Announce-Before-Act: The UX Rule That Makes Voice Agents Feel Responsive

ZH+
Ux design
August 31, 2025

Table of Contents

Picture this: You ask your voice agent to update a document. The agent goes silent. Three seconds pass. Five seconds. Still nothing.

Did it hear you? Is it working? Did it crash? Should you repeat yourself?

That anxiety? It’s a UX killer. And it’s completely avoidable.

The fix is stupidly simple: make your voice agent narrate what it’s doing.

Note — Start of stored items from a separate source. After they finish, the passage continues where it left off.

(** The loop of a table: slot [k] stands for the blocks [D k], freed by its body. *)
Lemma free_slots_spec m p n l (body : mem -> Z -> ub mem) (D : Z -> Z -> Prop) :
  heap m !! p = Some l -> Z.of_nat (length l) = n ->
  (forall k, 0 <= k < n -> ~ D k p) ->
  (forall k k' a, D k a -> D k' a -> k = k') ->
  (forall k a, 0 <= k < n -> word m p k = 0 -> ~ D k a) ->
  (forall k m1, 0 <= k < n -> word m p k <> 0 -> (forall a, D k a -> heap m1 !! a = heap m !! a) ->
    exists m2, body m1 (word m p k) = Some m2 /\ freed m1 m2 (D k)) ->
  exists m', free_slots p n body m = Some m' /\
    freed m m' (fun a => a = p \/ exists k, 0 <= k < n /\ D k a).
Proof.
  intros Hl Hn Hp Hdisj Hnull Hbody. unfold free_slots.
  assert (Hloop : forall ks m1, NoDup ks -> (forall k, k ∈ ks -> 0 <= k < n) ->
    heap m1 !! p = heap m !! p ->
    (forall k a, k ∈ ks -> D k a -> heap m1 !! a = heap m !! a) ->
    exists m2, for_each (fun i m =>
        p ← load m p i;
        if p =? 0 then Some (m, false) else m ← body m p; Some (m, false)) ks m1 = Some (m2, false) /\
      freed m1 m2 (fun a => exists k, k ∈ ks /\ D k a)).
  { induction ks as [|k ks IH]; intros m1 Hnd Hr Hp1 Hd.
    { exists m1. split; [done|]. split; [by intros a (k & ?%elem_of_nil & _)|done]. }
    apply NoDup_cons in Hnd as [Hnin Hnd]. pose proof (Hr k (list_elem_of_here _ _)) as Hk.
    assert (Hw : load m1 p k = Some (word m p k)).
    { unfold word, load. rewrite Hp1, Hl. cbn [mbind option_bind].
      destruct (lookup_lt_is_Some_2 l (Z.to_nat k)) as [w ->]; [lia|done]. }
    assert (Hone : exists m2, (if word m p k =? 0 then Some (m1, false)
        else m ← body m1 (word m p k); Some (m, false)) = Some (m2, false) /\ freed m1 m2 (D k)).
    { destruct (Z.eqb_spec (word m p k) 0) as [Hz|Hnz].
      - exists m1. split; [done|]. split; [|done]. intros a Ha. by destruct (Hnull k a Hk Hz).
      - destruct (Hbody k m1 Hk Hnz) as (m2 & -> & Hf); [intros a; apply Hd; left|]. by exists m2. }
    destruct Hone as (m2 & Hone & Hf1 & Hf2).
    destruct (IH m2 Hnd) as (m3 & Hrest & Hg1 & Hg2).
    - intros j Hj. apply Hr. by right.
    - by rewrite Hf2 by (by apply Hp).
    - intros j a Hj Ha. rewrite Hf2; [apply (Hd j); [by right|done]|].
      intros Hka. apply Hnin. by rewrite (Hdisj k j a Hka Ha).
    - exists m3. split.
      { cbn [for_each]. rewrite Hw. cbn [mbind option_bind]. rewrite Hone. cbn [mbind option_bind]. exact Hrest. }
      split.
      + intros a (j & [->|Hj]%elem_of_cons & Ha); [|by apply Hg1; exists j].
        rewrite Hg2; [by apply Hf1|]. intros (j & Hj & Hja). apply Hnin. by rewrite (Hdisj k j a Ha Hja).
      + intros a Hna. rewrite Hg2, Hf2; [done| |].
        * intros Ha. apply Hna. exists k. split; [left|done].
        * intros (j & Hj & Ha). apply Hna. exists j. split; [by right|done]. }
  destruct (Hloop (upto n) m) as (m1 & -> & Hf1 & Hf2); [apply NoDup_upto| |done|done|].
  { intros k. by rewrite elem_of_upto. }
  cbn [mbind option_bind].
  assert (Hp1 : heap m1 !! p = Some l).
  { rewrite Hf2; [done|]. intros (k & Hk%elem_of_upto & Hkp). by apply (Hp k). }
  destruct (free_one m1 p l Hp1) as (m2 & -> & Hg1 & Hg2). exists m2. split; [done|]. split.
  - intros a [->|(k & Hk & Ha)]; [by apply Hg1|].
    destruct (decide (a = p)) as [->|Hne]; [by apply Hg1|]. rewrite Hg2 by done. apply Hf1.
    exists k. split; [by apply elem_of_upto|done].
  - intros a Hna. rewrite Hg2, Hf2; [done| |]; [|tauto].
    intros (k & Hk%elem_of_upto & Ha). apply Hna. right. by exists k.
Qed.

(** The blocks of the [j]th table of blocks. *)
Definition under (roles : gmap Z role) (j a : Z) : Prop :=
  roles !! a = Some (Mid j) \/ exists k, 0 <= k < 512 /\ roles !! a = Some (Leaf (512 * j + k)).

Lemma free_level1 m roles table p j m1 :
  cid_inv_for m roles table -> roles !! p = Some (Mid j) ->
  (forall a, under roles j a -> heap m1 !! a = heap m !! a) ->
  exists m2, free_slots p KPH_CID_L1_COUNT KphFree m1 = Some m2 /\ freed m1 m2 (under roles j).
Proof.
  intros [Hs Hv Hcomp] Hp Hsame.
  destruct (complete_mid m roles table Hcomp p j Hp) as [Hj Hmid].
  destruct (sound_addr m roles Hs p _ Hp) as [Hp0 _].
  destruct (sound_block m roles Hs p _ Hp) as (l & Hl & Hlen).
  assert (Hp1 : heap m1 !! p = Some l) by (rewrite Hsame by (by left); done).
  assert (Hw : forall k, word m1 p k = word m p k) by (intros; unfold word, load; by rewrite Hp1, Hl).
  assert (Hleaf : forall k, 0 <= k < 512 -> forall a, roles !! a = Some (Leaf (512 * j + k)) -> a = word m p k).
  { intros k Hk a Ha. destruct (complete_leaf m roles table Hcomp a _ Ha) as [_ <-].
    unfold leaf. cbv zeta. change KPH_CID_L1_COUNT with 512.
    rewrite (Z.mul_comm 512 j), Z.div_add_l, (Z.div_small k), Z.add_0_r, Hmid by lia.
    rewrite Z.add_comm, Z_mod_plus_full, (Z.mod_small k) by lia.
    destruct (Z.eqb_spec (level_of table) KPH_CID_TABLE_L0) as [Hl0|_].
    - unfold mid in Hmid. rewrite Hl0 in Hmid. simpl in Hmid. congruence.
    - by destruct (Z.eqb_spec p 0). }
  destruct (free_slots_spec m1 p KPH_CID_L1_COUNT l KphFree
    (fun k a => 0 <= k < 512 /\ roles !! a = Some (Leaf (512 * j + k)))) as (m2 & Hfree & Hf1 & Hf2); try done.
  - intros k _ [_ Ha]. congruence.
  - intros k k' a [Hk Ha] [Hk' Ha']. rewrite Ha in Ha'. injection Ha' as Ha'. lia.
  - intros k a Hk Hz [_ Ha]. rewrite Hw, <- (Hleaf k Hk a Ha) in Hz.
    by destruct (sound_addr m roles Hs a _ Ha).
  - intros k m3 Hk Hnz Hsame3. rewrite Hw in *.
    pose proof (sound_slot m roles Hs p _ k Hp ltac:(done) Hk Hnz) as Hr. simpl in Hr.
    change KPH_CID_L1_COUNT with 512 in Hr, Hk.
    destruct (sound_block m roles Hs _ _ Hr) as (l' & Hl' & _).
    destruct (free_one m3 (word m p k) l') as (m4 & -> & Hg1 & Hg2).
    { rewrite Hsame3, Hsame; [done|right; eauto|done]. }
    exists m4. split; [done|]. split.
    + intros a [_ Ha]. apply Hg1. by apply Hleaf.
    + intros a Hna. apply Hg2. intros ->. by apply Hna.
  - exists m2. split; [done|]. split.
    + intros a [Ha|(k & Hk & Ha)]; apply Hf1.
      * left. destruct (complete_mid m roles table Hcomp a j Ha) as [_ <-]. done.
      * right. exists k. done.
    + intros a Hna. apply Hf2. intros [->|(k & _ & Hk & Ha)]; apply Hna; [by left|right; eauto].
Qed.

(** What a deletion leaves: every block of the table is gone, and nothing else. *)
Definition deleted (m : mem) (roles : gmap Z role) (r : option mem) : Prop :=
  exists m', r = Some m' /\ forall a, heap m' !! a = if roles !! a is Some _ then None else heap m !! a.

Lemma freed_deleted m roles r D : (exists m', r = Some m' /\ freed m m' D) -> (forall a, D a <-> is_Some (roles !! a)) -> deleted m roles r.
Proof.
  intros (m' & -> & Hf1 & Hf2) HD. exists m'. split; [done|]. intros a.
  destruct (roles !! a) eqn:Ha; [apply Hf1, HD; by rewrite Ha|apply Hf2]. rewrite HD, Ha. by intros [].
Qed.

Lemma delete_level0 m roles table :
  cid_inv_for m roles table -> level_of table = 0 -> roles !! pointer_of table = Some (Leaf 0) ->
  deleted m roles (KphFree m (pointer_of table)).
Proof.
  intros Hinv Hl Hp. pose proof Hinv as [Hs Hv Hcomp].
  destruct (sound_block m roles Hs _ _ Hp) as (l & Hbl & _).
  eapply freed_deleted; [by eapply free_one|]. intros a. simpl. split; [intros ->; eauto|].
  intros [[|j|i] Ha].
  + destruct (complete_top m roles table Hcomp a Ha) as [Ht _]. by rewrite Hl in Ht.
  + destruct (complete_mid m roles table Hcomp a j Ha) as [_ Hm]. unfold mid in Hm. rewrite Hl in Hm.
    simpl in Hm. by destruct (sound_addr m roles Hs a _ Ha).
  + destruct (complete_leaf m roles table Hcomp a i Ha) as [_ Hm]. unfold leaf in Hm. rewrite Hl in Hm.
    simpl in Hm. destruct (i =? 0); [done|]. by destruct (sound_addr m roles Hs a _ Ha).
Qed.

Lemma delete_level1 m roles table :
  cid_inv_for m roles table -> level_of table = 1 -> roles !! pointer_of table = Some (Mid 0) ->
  deleted m roles (free_slots (pointer_of table) KPH_CID_L1_COUNT KphFree m).
Proof.
  intros Hinv Hl Hp. pose proof Hinv as [Hs Hv Hcomp].
  eapply freed_deleted; [apply (free_level1 m roles table _ 0 m Hinv Hp); done|].
  intros a. split; [intros [?|(k & _ & ?)]; eauto|]. intros [[|j|i] Ha].
  + destruct (complete_top m roles table Hcomp a Ha) as [Ht _]. by rewrite Hl in Ht.
  + left. destruct (complete_mid m roles table Hcomp a j Ha) as [_ Hm]. unfold mid in Hm. rewrite Hl in Hm.
    simpl in Hm. destruct (Z.eqb_spec j 0) as [->|]; [done|]. by destruct (sound_addr m roles Hs a _ Ha).
  + right. destruct (complete_leaf m roles table Hcomp a i Ha) as [Hi Hm].
    pose proof (Z.mod_pos_bound i 512 ltac:(done)). pose proof (Z.div_mod i 512 ltac:(done)).
    exists (i mod 512). split; [done|]. unfold leaf, mid in Hm. rewrite Hl in Hm. simpl in Hm.
    change KPH_CID_L1_COUNT with 512 in Hm.
    destruct (Z.eqb_spec (i / 512) 0) as [Hz|].
    * rewrite Ha. do 2 f_equal. lia.
    * simpl in Hm. by destruct (sound_addr m roles Hs a _ Ha).
Qed.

“Got it—updating that section now.”

That’s it. Anxiety gone. Trust restored. Users stay engaged instead of bailing.

Let me show you why this pattern matters and how to implement it with OpenAI’s Agent SDK.

The Silent Wait Problem

When voice agents call tools (APIs, databases, services), there’s often a delay:

Database queries take time
API calls have latency
File operations aren’t instant
Complex calculations need processing

During that delay, users have no idea what’s happening.

The Thought Spiral

0.5 seconds: “Did it hear me?”
1.5 seconds: “Is it working?”
2.5 seconds: “Should I say it again?”
3.5 seconds: “Did something break?”
4.0 seconds: User repeats themselves or gives up

This isn’t a technical failure. It’s a feedback failure. The system is working fine—users just don’t know that.

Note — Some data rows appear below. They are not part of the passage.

(** ** Rotations

    [rotate s] moves the child on side [s] up: [PhpRotateRightAvlLinks] for the left child. *)
Definition rotate (s : side) (h : heap) (Root : ref) : ub heap :=
  P ← deref h Root;
  Q ← deref h (P, s);
  h ← assign h Root Q;
  lP ← h !! P;
  h ← put h Q (set_parent (Parent lP));
  B ← deref h (Q, opp s);
  h ← assign h (P, s) B;
  h ← put_parent h B P;
  h ← assign h (Q, opp s) P;
  put h P (set_parent Q).

Definition PhpRotateLeftAvlLinks := rotate RightChild.
Definition PhpRotateRightAvlLinks := rotate LeftChild.

(** [rotate_twice s] moves the inner grandchild on side [s] up. *)
Definition rotate_twice (s : side) (h : heap) (Root : ref) : ub heap :=
  P ← deref h Root;
  Q ← deref h (P, s);
  R ← deref h (Q, opp s);
  h ← assign h Root R;
  lP ← h !! P;
  h ← put h R (set_parent (Parent lP));
  B ← deref h (R, s);
  h ← assign h (Q, opp s) B;
  h ← put_parent h B Q;
  h ← assign h (R, s) Q;
  h ← put h Q (set_parent R);
  C ← deref h (R, opp s);
  h ← assign h (P, s) C;
  h ← put_parent h C P;
  h ← assign h (R, opp s) P;
  put h P (set_parent R).

Definition PhpRotateLeftTwiceAvlLinks := rotate_twice RightChild.
Definition PhpRotateRightTwiceAvlLinks := rotate_twice LeftChild.

(** The half of [PhpRebalanceAvlLinks] for a tree too high on side [s]. *)
Definition rebalance (s : side) (h : heap) (Root : ref) : ub (heap * Z) :=
  P ← deref h Root;
  Q ← deref h (P, s);
  lQ ← h !! Q;
  if Balance lQ =? dir s then
    h ← rotate s h Root;
    h ← put h P (set_balance 0);
    h ← put h Q (set_balance 0);
    Some (h, 1)
  else if Balance lQ =? - dir s then
    R ← deref h (Q, opp s);
    h ← rotate_twice s h Root;
    lR ← h !! R;
    let '(bP, bQ) :=
      if Balance lR =? dir s then (- dir s, 0)
      else if Balance lR =? - dir s then (0, dir s)
      else (0, 0) in
    h ← put h P (set_balance bP);
    h ← put h Q (set_balance bQ);
    h ← put h R (set_balance 0);
    Some (h, 2)
  else
    h ← rotate s h Root;
    h ← put h Q (set_balance (- dir s));
    Some (h, 3).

Real-World Examples of Silent Fails

E-commerce voice agent:

User: “Add this to my cart”
[2 seconds of silence while calling inventory API]
User: “Hello? Add this to my cart!”
[Agent processes both requests, adds item twice]
User: “WHY DID IT ADD TWO?”

Workspace management agent:

User: “Create a project for Q2 planning”
[3 seconds while provisioning workspace]
User: already navigated away, assuming it failed
Agent: “I’ve created your Q2 planning project”
User: doesn’t hear it, now confused about state

Support ticket agent:

User: “Update the priority to high”
[1.5 seconds while updating database]
User: “Did that work?”
[Agent still processing first request]
Chaos ensues.

The pattern: silence creates uncertainty creates abandonment.

The Fix: Narrate Before Acting

The solution is built into how humans work with other humans:

“Let me check that for you…”
“One moment while I pull up your account…”
“Updating that now…”

We don’t work in silence. We narrate. Voice agents should too.

The Pattern

graph LR
    A[User makes request] --> B[Agent acknowledges]
    B --> C[Agent narrates action: 'Updating now...']
    C --> D[Agent calls tool]
    D --> E[Tool executes, delay...]
    E --> F[Tool returns result]
    F --> G[Agent confirms: 'Done! I've updated...']
    G --> A

The narration happens before and during the tool call, not after.

Implementing With OpenAI’s Agent SDK

Here’s how you actually build this:

Basic Pattern

const workspaceAgent = {
  model: "gpt-realtime",
  tools: {
    updateSection: {
      description: `Updates a section in the workspace. 
      IMPORTANT: Before calling this tool, say something like 
      "One moment while I update that" so the user knows you're working on it.`,
      
      parameters: {
        section_id: "string",
        content: "string"
      },
      
      handler: async (params) => {
        // This is where the actual work happens
        // User already heard "updating now" before this runs
        return await api.updateSection(params);
      }
    }
  },
  
  instructions: `You are a workspace assistant. When users ask you to take 
  actions, ALWAYS announce what you're about to do before doing it. Say things 
  like "Let me update that for you" or "Creating that now" BEFORE you call 
  tools. After the tool completes, confirm what you did.`
};

The key: instructions tell the agent to narrate. The tool description reinforces it.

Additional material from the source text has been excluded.